A taxonomy (or hierarchy) is usually constructed based on hypernym/hyponym, or supertopic/subtopic relationships. At any topic in the hierarchy, following a branch to get to a topic at a lower level means adding another constraint to its parent topic. When a user seeks information in a taxonomy, she usually starts from the root (”everything”), and narrows down the topic by choosing one child under the current topic until she finds what she needs. Unlike keyword search, seeking information in a taxonomy does not require the user to formulate her information need into search keywords. The names of topics (sometimes descriptions, too) serve as guidance for the user.

One major drawback of taxonomies is that they require users to have the same view of the topics as the taxonomy creator. That is, when a user follows a top-down path to find the specific topic of her interest, she has to make choices along the constrained sequence that is present in the hierarchy. As a result, users who do not share that mental taxonomy are likely to have additional difficulty in finding the desired topic. For example, in one taxonomy, information about Emacs, an open source text editor, can be organized under /Software/OpenSource/Editors/Emacs. Such a taxonomy will not be helpful for a user who looks for information about Emacs but does not know whether Emacs is an open source package. This problem can be reduced by remedies like cross-topic links (as used in ODP). However, after adding such links, the target nodes of the links will have more than one parent, making the taxonomy no longer a tree. Furthermore, such links bring dependencies among topics and increase editing cost: editing one topic may result in changes in its linked topics and then the linked topics of those topics. Faceted search/browsing has also been proposed to address this problem; however, identifying facets in large scale datasets is a big challenge.

In this talk, we present a new approach to taxonomy generation and expansion which is able to provide more flexible views. Based on an existing taxonomy, our algorithm finds possible alternative paths and generates a new, expanded taxonomy with flexibility in user choices. Furthermore, our algorithm can also be applied to a collection of tagged documents to generate flexible taxonomies of tags.

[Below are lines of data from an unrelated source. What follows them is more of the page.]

(** * The CloudStack modules [cs_domain] and [cs_iso]: a shallow embedding

    The two Ansible modules share the class [AnsibleCloudStack] (the same
    text in both files) and add one subclass each.  The embedding follows
    the Python statement by statement:

    - Python objects are [value]s; a dict is an association list in
      insertion order, [str] and [unicode] are one string type; an
      integer is an [int] of Python 2 while it fits a C long and a
      [long] beyond ([Py.isinstance_int]);
    - a method is a function of the immutable environment [env] (what
      [self.module] and [self.cs] hold) into the monad [M], which threads
      the mutable part of [self] and the log of remote calls;
    - [module.fail_json] ends the process: outcome [Exit]; an uncaught
      Python exception is outcome [Raise];
    - the remote platform is an [oracle]: its answer to a call is a
      function of the calls issued before it.

    [cs_domain.py] is unfinished code: three method headers are not what
    Python accepts ([_get_domain_internal] takes its default from [self],
    [get_name] lacks [self], the [if] of [_update_domain] lacks its colon).
    The bodies are embedded as written, the headers as what they denote:
    methods of the object, the default path being [params.get('path')].
    Names that no scope binds when a statement runs ([key] in
    [_delete_tags], [account] in [absent_domain]) raise [NameError], as
    they do in Python. *)

From Stdlib Require Import String Ascii List ZArith Bool Lia.
From Stdlib Require Import DecimalString DecimalPos DecimalZ.
Import ListNotations.
Open Scope string_scope.

(** ** Python values *)

Set Warnings "-register-all".

Inductive value : Type :=
| VNone
| VBool (b : bool)
| VInt (z : Z)
| VStr (s : string)
| VList (l : list value)
| VDict (d : list (string * value)).

Definition dict := list (string * value).

Inductive exn : Type :=
| NameError (name : string)
| KeyError (key : string)
| IndexError
| TypeError
| ValueError
| AttributeError
| CloudStackException (msg : string)
| Unsupported.

(** [Exit] is [module.fail_json(msg=...)]; [Unsupported] marks Python
    behaviour the embedding does not define ([str] of a list or dict). *)
Inductive outcome (A : Type) : Type :=
| Ok (a : A)
| Exit (msg : string)
| Raise (e : exn).
Arguments Ok {A} a.
Arguments Exit {A} msg.
Arguments Raise {A} e.

Definition obind {A B} (o : outcome A) (k : A -> outcome B) : outcome B :=
  match o with
  | Ok a => k a
  | Exit m => Exit m
  | Raise e => Raise e
  end.

Module Py.

Definition truthy (v : value) : bool :=
  match v with
  | VNone => false
  | VBool b => b
  | VInt z => negb (z =? 0)%Z
  | VStr s => negb (s =? "")
  | VList l => match l with [] => false | _ => true end
  | VDict d => match d with [] => false | _ => true end
  end.

Definition is_none (v : value) : bool :=
  match v with VNone => true | _ => false end.

(** *** Strings *)

Definition lower_ascii (c : ascii) : ascii :=
  let n := nat_of_ascii c in
  if (65 <=? n)%nat && (n <=? 90)%nat then ascii_of_nat (n + 32) else c.

Fixpoint lower (s : string) : string :=
  match s with
  | EmptyString => EmptyString
  | String c r => String (lower_ascii c) (lower r)
  end.

Definition startswith (s p : string) : bool := String.prefix p s.

Fixpoint endswith_char (s : string) (c : ascii) : bool :=
  match s with
  | EmptyString => false
  | String a EmptyString => Ascii.eqb a c
  | String _ r => endswith_char r c
  end.

Fixpoint is_sub (p s : string) : bool :=
  String.prefix p s ||
  match s with
  | EmptyString => false
  | String _ r => is_sub p r
  end.

(** [s.split('/')]: never empty. *)
Fixpoint split_slash (s : string) : list string :=
  match s with
  | EmptyString => [EmptyString]
  | String c r =>
      if Ascii.eqb c "/"%char then EmptyString :: split_slash r
      else match split_slash r with
           | [] => [String c EmptyString]
           | h :: t => String c h :: t
           end
  end.

(** ['/'.join(l)] *)
Fixpoint join_slash (l : list string) : string :=
  match l with
  | [] => EmptyString
  | [x] => x
  | x :: r => x ++ "/" ++ join_slash r
  end.

(** [l[:-1]] and [l[-1:]] *)
Definition but_last {A} (l : list A) : list A := removelast l.
Fixpoint last_slice {A} (l : list A) : list A :=
  match l with
  | [] => []
  | [x] => [x]
  | _ :: r => last_slice r
  end.

(** *** Equality, [==] *)

Fixpoint lookup (k : string) (d : dict) : option value :=
  match d with
  | [] => None
  | (k', v) :: r => if k' =? k then Some v else lookup k r
  end.

Definition int_like (v : value) : option Z :=
  match v with
  | VInt z => Some z
  | VBool b => Some (if b then 1 else 0)%Z
  | _ => None
  end.

Fixpoint eqb (a b : value) {struct a} : bool :=
  match a, b with
  | VNone, VNone => true
  | VStr s, VStr t => String.eqb s t
  | VList l, VList m =>
      (fix go (l m : list value) {struct l} : bool :=
         match l, m with
         | [], [] => true
         | x :: l', y :: m' => eqb x y && go l' m'
         | _, _ => false
         end) l m
  | VDict d, VDict e =>
      Nat.eqb (length d) (length e) &&
      (fix go (d : list (string * value)) {struct d} : bool :=
         match d with
         | [] => true
         | (k, v) :: d' =>
             match lookup k e with
             | Some w => eqb v w
             | None => false
             end && go d'
         end) d
  | (VInt _ | VBool _), (VInt _ | VBool _) =>
      match int_like a, int_like b with
      | Some x, Some y => (x =? y)%Z
      | _, _ => false
      end
  | _, _ => false
  end.
(** * mcp-map-agents: the query orchestration loop and its three tool backends

    A shallow embedding of

    - [src/agents/schemas.py]          (ToolResponse, ToolUsage),
    - [src/servers/tiles/*.py]         (tile provider metadata),
    - [src/servers/routing/*.py]       (OSRM client and handler),
    - [src/servers/geocoding/*.py]     (Nominatim / Overpass client and handler),
    - [src/agents/orchestrator.py]     (MapAgentOrchestrator),

    followed by the properties of the specification.

    Python values are an inductive type of JSON-like data, exceptions are
    explicit ([exn + A]), and everything that talks to the outside (HTTP, the
    clock, the completion service) is a transition on an abstract
    environment supplied by a [Runtime] instance.  Floating-point
    arithmetic, string formatting of numbers and JSON (de)serialization are
    operations of the runtime as well.

    The orchestrator also keeps a log of what it does to the outside (each
    submission with its transcript, each dispatch); the log is not in the
    Python code and is only there to state what was submitted, when, and
    how often.

    The file has the program first, then the vocabulary of the properties
    and a scripted runtime, then the properties and concrete runs. *)

From Stdlib Require Import List String Ascii ZArith QArith Bool Lia Arith.
From Stdlib Require Import Sorted Permutation DecimalString.
Import ListNotations.
Open Scope Z_scope.
Open Scope list_scope.
Open Scope string_scope.

Set Implicit Arguments.

(* ================================================================== *)
(** ** Python values and exceptions *)
(* ================================================================== *)

Section Values.
Variable flt : Type.

Unset Elimination Schemes.

(** What [json.loads] can return, plus [datetime] (the [timestamp] of a
    dumped [ToolUsage], kept as its ISO text).  An [int] is exact, a
    [float] is a value of the runtime's float type.  A dict is an
    association list in insertion order. *)
Inductive value : Type :=
| VNone
| VBool (b : bool)
| VInt (z : Z)
| VFloat (f : flt)
| VStr (s : string)
| VList (l : list value)
| VDict (d : list (string * value))
| VDatetime (iso : string).

Set Elimination Schemes.

End Values.

Arguments VNone {flt}.
Arguments VBool {flt} b.
Arguments VInt {flt} z.
Arguments VStr {flt} s.
Arguments VDatetime {flt} iso.

Inductive exn_class : Type :=
| TimeoutError | AttributeError | TypeError | KeyError | IndexError
| ValueError | OverflowError | OtherException.

(** An exception: its class (what an [except] clause tests) and [str(e)]. *)
Record exn : Type := mkExn { exn_cls : exn_class; exn_str : string }.

Definition is_TimeoutError (e : exn) : bool :=
  match exn_cls e with TimeoutError => true | _ => false end.

(** Result of a computation that may raise. *)
Definition res (A : Type) : Type := (exn + A)%type.

Definition ok {A} (a : A) : res A := inr a.
Definition throw {A} (c : exn_class) (msg : string) : res A := inl (mkExn c msg).

(* ------------------------------------------------------------------ *)
(** *** Strings *)

(** [sub in s] on Python strings. *)
Fixpoint contains (sub s : string) : bool :=
  String.prefix sub s ||
  match s with
  | EmptyString => false
  | String _ s' => contains sub s'
  end.

Definition dquote : string := String (ascii_of_nat 34) EmptyString.

(** [sep.join(l)] *)
Fixpoint join (sep : string) (l : list string) : string :=
  match l with
  | [] => ""
  | [x] => x
  | x :: rest => x ++ sep ++ join sep rest
  end.

(** [str(n)] for a non-negative machine-independent integer. *)
Definition str_of_nat (n : nat) : string :=
  NilEmpty.string_of_uint (Nat.to_uint n).

Definition str_of_Z (z : Z) : string :=
  NilEmpty.string_of_int (Z.to_int z).

(* ------------------------------------------------------------------ *)
(** *** dicts *)

Section Dict.
Context {V : Type}.

(** [d.get(k)] as an option *)
Fixpoint dict_lookup (k : string) (d : list (string * V)) : option V :=
  match d with
  | [] => None
  | (k', v) :: rest => if String.eqb k k' then Some v else dict_lookup k rest
  end.

(** [k in d] *)
Definition dict_has (k : string) (d : list (string * V)) : bool :=
  match dict_lookup k d with Some _ => true | None => false end.

(** [d[k] = v]: overwrite in place when present, append otherwise *)
Fixpoint dict_set (k : string) (v : V) (d : list (string * V)) : list (string * V) :=
  match d with
  | [] => [(k, v)]
  | (k', v') :: rest =>
      if String.eqb k k' then (k, v) :: rest else (k', v') :: dict_set k v rest
  end.
End Dict.

(* ================================================================== *)
(** ** HTTP and the completion service, as seen by the program *)
(* ================================================================== *)

Inductive http_method : Type := GET | POST.

Section Wire.
Variable flt : Type.

Record http_request : Type := mkRequest {
  req_method  : http_method;
  req_url     : string;
  req_params  : list (string * value flt);
  req_content : option string;
  req_timeout : flt;
}.

(** What one [httpx] exchange (request, [raise_for_status], [json()])
    ends in. *)
Inductive http_outcome : Type :=
| HttpTimeout                  (* httpx.TimeoutException *)
| HttpError (msg : string)     (* any other httpx.HTTPError, with str(e) *)
| HttpRaises (e : exn)         (* anything else, e.g. a body that is not JSON *)
| HttpJson (body : value flt). (* response.json() *)
End Wire.

Arguments HttpTimeout {flt}.
Arguments HttpError {flt} msg.
Arguments HttpRaises {flt} e.

(** A requested tool invocation: [tc.id], [tc.function.name],
    [tc.function.arguments] (a JSON text). *)
Record tool_call : Type := mkToolCall {
  tc_id : string;
  tc_name : string;
  tc_arguments : string;
}.

(** One entry of [response.choices]. *)
Record choice : Type := mkChoice {
  finish_reason : string;
  content : option string;
  tool_calls : option (list tool_call);
}.

Record chat_completion : Type := mkCompletion { choices : list choice }.

(** The transcript: the four shapes of message dict the orchestrator
    builds. *)
Inductive chat_message : Type :=
| SystemMsg (text : string)
| UserMsg (text : string)
| AssistantMsg (requests : list tool_call)      (* content None, tool_calls *)
| ToolMsg (tool_call_id : string) (text : string).

Section Catalog.
Variable flt : Type.

(** One entry of a tool catalog,
    [{type: function, function: {name, description, parameters}}]. *)
Record tool_spec : Type := mkToolSpec {
  ts_name : string;
  ts_description : string;
  ts_parameters : value flt;
}.

(** The keyword arguments of [client.chat.completions.create]. *)
Record chat_request : Type := mkChatRequest {
  rq_model : string;
  rq_max_tokens : Z;
  rq_tools : list tool_spec;
  rq_tool_choice : string;
  rq_messages : list chat_message;
}.
End Catalog.

(** An awaitable as [asyncio.wait_for] sees it: it completes after some
    time with a value or an exception, or it never does. *)
Inductive awaitable (A : Type) : Type :=
| Completes (elapsed : Q) (r : res A)
| Hangs.

Arguments Hangs {A}.

(** [asyncio.wait_for(aw, timeout)]: the awaited outcome when it arrives
    within [timeout], [TimeoutError] otherwise ([asyncio.TimeoutError] is
    the builtin [TimeoutError] that the orchestrator catches). *)
Definition wait_for {A} (aw : awaitable A) (timeout : Q) : res A :=
  match aw with
  | Completes elapsed r =>
      if Qle_bool elapsed timeout then r else throw TimeoutError ""
  | Hangs => throw TimeoutError ""
  end.

(* ================================================================== *)
(** ** Effects: state passing with exceptions *)
(* ================================================================== *)

(** a computation on a state [S] that returns or raises *)
Definition M (S A : Type) : Type := S -> res A * S.

Definition ret {S A} (a : A) : M S A := fun s => (inr a, s).

Definition raise {S A} (x : exn) : M S A := fun s => (inl x, s).

Definition bind {S A B} (m : M S A) (k : A -> M S B) : M S B :=
  fun s =>
    match m s with
    | (inr a, s') => k a s'
    | (inl x, s') => (inl x, s')
    end.

(** a pure computation that may raise *)
Definition lift {S A} (r : res A) : M S A := fun s => (r, s).

(** a total transition of the state *)
Definition perform {S A} (f : S -> A * S) : M S A :=
  fun s => let (a, s') := f s in (inr a, s').

(** [try: m except Exception as e: h e] *)
Definition catch {S A} (m : M S A) (h : exn -> M S A) : M S A :=
  fun s =>
    match m s with
    | (inr a, s') => (inr a, s')
    | (inl x, s') => h x s'
    end.

Notation "x <- m ;; k" := (bind m (fun x => k))
  (at level 61, m at next level, right associativity).
Notation "' pat <- m ;; k" := (bind m (fun x => match x with pat => k end))
  (at level 61, pat pattern, m at next level, right associativity).

(* ================================================================== *)
(** ** The runtime: numbers, library functions and the outside world *)
(* ================================================================== *)

Class Runtime : Type := {
  (** Python floats *)
  flt : Type;
  flt_lit : Q -> flt;                        (* a numeric literal as a float *)
  flt_is_zero : flt -> bool;                 (* x == 0 *)
  flt_sub : flt -> flt -> flt;
  flt_mul : flt -> flt -> flt;
  flt_div : flt -> flt -> flt;               (* by a non-zero divisor *)
  flt_of_Z : Z -> res flt;                   (* float(n), OverflowError *)
  int_truediv : Z -> Z -> res flt;           (* n / k on ints *)
  int_of_flt : flt -> res Z;                 (* int(x): inf and nan raise *)
  int_of_str : string -> res Z;              (* int(s) *)
  float_of_str : string -> res flt;          (* float(s) *)
  fmt_1f : flt -> string;                    (* format(x, ".1f") *)
  py_str : value flt -> string;              (* str(x), "{x}" *)
  str_lower : string -> string;              (* s.lower() *)
  str_strip : string -> string;              (* s.strip() *)
  (** [_haversine_distance(lat1, lon1, lat2, lon2)]: floating-point
      trigonometry, [TypeError] on a non-number, [ValueError] from [sqrt] *)
  _haversine_distance :
    value flt -> value flt -> value flt -> value flt -> res flt;
  (** json *)
  json_loads : string -> res (value flt);
  json_dumps : value flt -> string;          (* with _DateTimeEncoder *)
  (** process environment *)
  getenv : string -> option string;
  (** the outside world *)
  Env : Type;
  time_time : Env -> flt * Env;
  utcnow : Env -> string * Env;
  http_send : http_request flt -> Env -> http_outcome flt * Env;
  AsyncOpenAI : option string -> res unit;
  chat_completions_create :
    chat_request flt -> Env -> awaitable chat_completion * Env;
}.

Section Program.
Context {RT : Runtime}.

Local Abbreviation val := (value flt).

(* ------------------------------------------------------------------ *)
(** *** Python operations on values *)

(** [bool(v)] *)
Definition truthy (v : val) : bool :=
  match v with
  | VNone => false
  | VBool b => b
  | VInt z => negb (z =? 0)%Z
  | VFloat f => negb (flt_is_zero f)
  | VStr s => negb (String.eqb s "")
  | VList l => match l with [] => false | _ => true end
  | VDict d => match d with [] => false | _ => true end
  | VDatetime _ => true
  end.

(** [v is None] *)
Definition is_none (v : val) : bool :=
  match v with VNone => true | _ => false end.

(** [v.get(k, default)]: only a dict has [get]. *)
Definition py_get (v : val) (k : string) (default : val) : res val :=
  match v with
  | VDict d => ok (match dict_lookup k d with Some x => x | None => default end)
  | _ => throw AttributeError "object has no attribute 'get'"
  end.

Fixpoint chars (s : string) : list val :=
  match s with
  | EmptyString => []
  | String c s' => VStr (String c EmptyString) :: chars s'
  end.
(** * Scalar Kalman filter of KalmanFilter.ipynb

    The notebook defines two functions over Python numbers,

      def add_gaussians(x, P, u, Q):
          return (x+u, P+Q)
      def multiply_gaussians(z, R, x, P):
          kalman_gain = P/(P+R)
          residual = z - x
          return (x + kalman_gain*residual, (P*R)/(P+R))

    Both are duck-typed.  They are embedded twice: over exact rationals in
    canonical form ([Qc], what the functions compute on [fractions.Fraction]
    arguments: no rounding, no overflow), and, in [Float64], over binary64
    floats, what they compute on Python [float] arguments.  Python's [/]
    raises [ZeroDivisionError] on a zero divisor; that is the only way
    either function can fail.  Properties stated over [Qc] are properties of
    exact arithmetic; where rounding or overflow breaks one on floats, the
    float embedding shows it. *)

From Stdlib Require Import List Bool ZArith QArith Qcanon Qcabs Lqa Lia.
From Stdlib Require Import PrimFloat.
Import ListNotations.

Local Open Scope Qc_scope.

(** ** Exceptions and results *)

(** [ZeroDivisionError] is the exception Python raises; the other three are
    the error kinds the specification names. *)
Inductive exn : Type :=
| ZeroDivisionError
| InvalidInputError
| DimensionMismatchError
| SingularInnovationCovarianceError.

Inductive result (A : Type) : Type :=
| Ok (a : A)
| Raise (e : exn).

In particular, we first treat each internal node (topic) in the original taxonomy as a tag, and break down the input taxonomy into a set of tag-object tuples. Then we transform the taxonomy rebuilding problem into a problem to generate a taxonomy based on a bipartite graph of tags and objects. Starting from a single root, we build the new taxonomy in a top-down fashion by selecting a set of subtopics to split each node until no further split is necessary. Every time a topic is split, we generate three types of subtopics, a group of basic subtopics to cover all the associated objects (in some sense, the most obvious split), one or more groups of extension subtopics to provide alternative paths, and a group of shortcut subtopics to allow fast access to the most popular descendant topics. The process of selecting subtopics can be seen as a set cover problem, in which topics are sets, and URLs under the topic are the objects to be covered. Since the set cover problem is known to be NP complete, we adapt an approximation algorithm by changing its objective function. The subtopics are then chosen by optimizing the objective function.

In our experiments on the dmoz Open Directory Project and a social bookmarking dataset, the rebuilt taxonomies show favorable characteristics (more alternative paths and shorter paths to information). Our algorithm can be used to expand current web hierarchies such like those provided by ODP and Yahoo!, as well as generate new hierarchies based on social bookmarking systems such as Delicious and Bibsonomy.